(** A platform on which every step succeeds: the tool writes its last
    argument, the model loads, and two segments are recognised. *)
Definition env_ok : env :=
  {| isprintable := fun _ => true;
     signal_name := fun n => if (n =? 9)%Z then Some (py "SIGKILL") else None;
     float_repr := fun f =>
       match f with
       | S754_finite false 1 (-1) => py "0.5"
       | S754_finite false 5 (-1) => py "2.5"
       | _ => py "0.0"
       end;
     mkstemp := fun _ _ => inr sample_tmp;
     spawn := fun args fs => (Exited 0 [] [], {[List.last args []]} ∪ fs);
     load_model := fun _ _ _ fs => (None, fs);
     run_transcribe := fun _ _ _ fs => (inr (sample_segments, sample_info), fs)
  |}.

(** What the tool says about a video that is not there. *)
Definition sample_tool_stderr : pybytes :=
  list_byte_of_string "nope.mp4: No such file or directory".

(** The tool exits with status 1 and leaves a partial output file. *)
Definition env_ffmpeg_fails : env :=
  {| isprintable := isprintable env_ok;
     signal_name := signal_name env_ok;
     float_repr := float_repr env_ok;
     mkstemp := mkstemp env_ok;
     spawn := fun args fs =>
       (Exited 1 [] sample_tool_stderr, {[List.last args []]} ∪ fs);
     load_model := load_model env_ok;
     run_transcribe := run_transcribe env_ok |}.

(** The tool is not installed. *)
Definition env_no_ffmpeg : env :=
  {| isprintable := isprintable env_ok;
     signal_name := signal_name env_ok;
     float_repr := float_repr env_ok;
     mkstemp := mkstemp env_ok;
     spawn := fun _ fs => (NotStarted 2 (py "No such file or directory"), fs);
     load_model := load_model env_ok;
     run_transcribe := run_transcribe env_ok |}.

(** A video name with a double quote in it. *)
Definition quoted_video : pystr := py "a" ++ [0x22] ++ py "b.mp4".

(** The recognition step raises after one segment. *)
Definition env_inference_fails : env :=
  {| isprintable := isprintable env_ok;
     signal_name := signal_name env_ok;
     float_repr := float_repr env_ok;
     mkstemp := mkstemp env_ok;
     spawn := spawn env_ok;
     load_model := load_model env_ok;
     run_transcribe := fun _ _ _ fs =>
       (inr (Yield {| text := py "Hello " |}
               (Throw (Exception (py "CUDA failed with error out of memory"))),
             sample_info), fs) |}.

(** A literal in which the backquote stands for the double quote, to
    write expected output lines. *)
Definition quoted (s : string) : pystr :=
  map (fun c => if c =? 0x60 then 0x22 else c) (lit s).

(** ** What the recognition step hands over *)

(** The generator that yields the given segments and stops. *)
Fixpoint generator_of (segs : list Segment) : generator :=
  match segs with
  | [] => StopIteration
  | s :: segs' => Yield s (generator_of segs')
  end.

(** The three steps of one call succeed: the temporary file is created
    at [audio_path], the tool exits with status 0, the model loads, and
    inference yields [segs] and [info]. *)
Definition pipeline_succeeds (E : env) (video_path model_size : pystr)
    (w : world) (audio_path : pystr) (segs : list Segment)
    (info : TranscriptionInfo) : Prop :=
  mkstemp E (py ".wav") (files w) = inr audio_path /\
  exists out err fs1 fs2 fs3,
    spawn E (ffmpeg_cmd video_path audio_path) ({[audio_path]} ∪ files w)
      = (Exited 0 out err, fs1) /\
    load_model E model_size (py "cpu") (py "int8") fs1 = (None, fs2) /\
    run_transcribe E
      {| model_size_or_path := model_size; device := py "cpu";
         compute_type := py "int8" |} audio_path 5 fs2
      = (inr (generator_of segs, info), fs3).

(** The result dictionary of a successful call. *)
Definition result_of (segs : list Segment) (info : TranscriptionInfo)
    : pydict :=
  [ (py "transcript",
     VStr (join (py " ") (map (fun s => strip (text s)) segs)));
    (py "language", VStr (language info));
    (py "language_probability", VFloat (language_probability info));
    (py "duration", VFloat (duration info)) ].

(** [d[k]] for a key that is there. *)
Definition field (k : pystr) (d : pydict) : option pyvalue :=
  snd <$> find (fun kv => bool_decide (fst kv = k)) d.

(** No segment at all: a recording of silence. *)
Definition env_silence : env :=
  {| isprintable := isprintable env_ok;
     signal_name := signal_name env_ok;
     float_repr := float_repr env_ok;
     mkstemp := mkstemp env_ok;
     spawn := spawn env_ok;
     load_model := load_model env_ok;
     run_transcribe := fun _ _ _ fs => (inr (StopIteration, sample_info), fs) |}.

(** The argument vectors of the children started among [cs]. *)
Definition subprocess_calls (cs : list call) : list (list pystr) :=
  omap (fun c => match c with
                 | call_subprocess_run args _ _ => Some args
                 | _ => None
                 end) cs.

(** The captured error output an exception carries ([e.stderr]), when
    it carries one. *)
Definition captured_stderr (e : exn) : option pybytes :=
  match e with
  | CalledProcessError _ _ _ err => err
  | _ => None
  end.

(** Characters [json.dumps] leaves in its output: printable ASCII. *)
Definition printable (c : N) : Prop := 0x20 <= c <= 0x7E.

(** Characters a JSON string literal may hold as they are. *)
Definition plain (c : N) : Prop := 0x20 <= c /\ c <> 0x22 /\ c <> 0x5C.

(** ** Notions for the further properties *)

(** The model cannot be loaded. *)
Definition env_model_fails : env :=
  {| isprintable := isprintable env_ok;
     signal_name := signal_name env_ok;
     float_repr := float_repr env_ok;
     mkstemp := mkstemp env_ok;
     spawn := spawn env_ok;
     load_model := fun _ _ _ fs =>
       (Some (Exception (py "Invalid model size 'huge'")), fs);
     run_transcribe := run_transcribe env_ok |}.

(** No temporary file can be created. *)
Definition env_no_tempdir : env :=
  {| isprintable := isprintable env_ok;
     signal_name := signal_name env_ok;
     float_repr := float_repr env_ok;
     mkstemp := fun _ _ =>
       inl (OSError 2 (py "No usable temporary directory found") None);
     spawn := spawn env_ok;
     load_model := load_model env_ok;
     run_transcribe := run_transcribe env_ok |}.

■ WORK INSTRUCTIONS ■
In the entries above, find the line holding "(info : TranscriptionInfo) : Prop" and the line holding "snd <$> find", then retype exactly those two lines and every line between them, and nothing else.

■ OUTPUT FOR THIS TASK ■
    (info : TranscriptionInfo) : Prop :=
  mkstemp E (py ".wav") (files w) = inr audio_path /\
  exists out err fs1 fs2 fs3,
    spawn E (ffmpeg_cmd video_path audio_path) ({[audio_path]} ∪ files w)
      = (Exited 0 out err, fs1) /\
    load_model E model_size (py "cpu") (py "int8") fs1 = (None, fs2) /\
    run_transcribe E
      {| model_size_or_path := model_size; device := py "cpu";
         compute_type := py "int8" |} audio_path 5 fs2
      = (inr (generator_of segs, info), fs3).

(** The result dictionary of a successful call. *)
Definition result_of (segs : list Segment) (info : TranscriptionInfo)
    : pydict :=
  [ (py "transcript",
     VStr (join (py " ") (map (fun s => strip (text s)) segs)));
    (py "language", VStr (language info));
    (py "language_probability", VFloat (language_probability info));
    (py "duration", VFloat (duration info)) ].

(** [d[k]] for a key that is there. *)
Definition field (k : pystr) (d : pydict) : option pyvalue :=
  snd <$> find (fun kv => bool_decide (fst kv = k)) d.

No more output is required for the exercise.